---------- Data listing
#[export] Instance quiet_refl : Reflexive quiet.
Proof. intros s. by constructor. Qed.
#[export] Instance quiet_trans : Transitive quiet.
Proof. intros s1 s2 s3 [] []. constructor; try congruence. lia. Qed.

(** A read that is answered, step by step. *)
Lemma read_block_answered (s : st) (address : Z) (b : positive) (o : Z) (bs junk : list Z)
    (w1 w3 : W) (m : cn_msg) (ms : list cn_msg) :
  let req := request_bytes (cn_counter (k_glob s)) address in
  let data := received m (read_block_buffer (k_glob s)) in
  heap_wf (k_heap s) → globals_ok (k_glob s) →
  sem_count (cn_sem (k_glob s)) = 1%nat → sem_count (cb_sem (k_glob s)) = 1%nat →
  k_malloc 25 (k_world s) = (Some junk, w1) →
  cn_deliver (cn_netlink_send req w1).2 = (m :: ms, w3) → msg_ok m →
  h_map (k_heap s) !! b = Some bs → in_bounds o SJFS_BLOCKSIZE bs →
  ∃ s', sjfs_read_block a address (Ptr b o) s = Ok 0 s' ∧ quiet s s' ∧
    h_map (k_heap s') = <[b := splice (Z.to_nat o) data bs]> (h_map (k_heap s)) ∧
    heap_wf (k_heap s') ∧ read_block_buffer (k_glob s') = data ∧
    sem_count (cn_sem (k_glob s')) = 1%nat ∧ sem_count (cb_sem (k_glob s')) = 1%nat ∧
    cn_counter (k_glob s') = u32 (cn_counter (k_glob s) + 1) ∧
    k_log s' = k_log s ++ [NetlinkSend req; callback_line m].
Proof.
  intros req data Hwf Hg Hcn Hcb Hm Hd Hok Hb Hi.
  destruct (request_sent address s junk w1 Hwf Hm Hcn Hcb) as (x & y & Hx & Hy & Hrun).
  fold req in Hrun.
  match type of Hrun with _ = _ ?t =>
    destruct (wait_reply t m ms w3 Hy Hd Hok) as (y' & Hy' & Hrun') end.
  rewrite Hrun' in Hrun. clear Hrun'.
  unfold sjfs_read_block. erewrite bind_ok; [|exact Hrun].
  erewrite copy_out; [|by apply length_received|exact Hb|exact Hi].
  eexists. split; [reflexivity|]. split; [constructor; cbn; (done || lia)|]. cbn. rewrite up_count, Hx.
  split; [done|]. split.
  - intros c Hc. simpl in *.
    destruct (decide (b = c)) as [<-|]; [|rewrite lookup_insert_ne in Hc by done].
    + assert (b < h_next (k_heap s))%positive by eauto. lia.
    + apply Hwf in Hc. lia.
  - repeat split; try done. by rewrite <-app_assoc.
Qed.
End connector_lemmas.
--------------------
» Action item:
Reply with one number, the count of lines in the entries that hold the string "Proof".

» Answer section:
3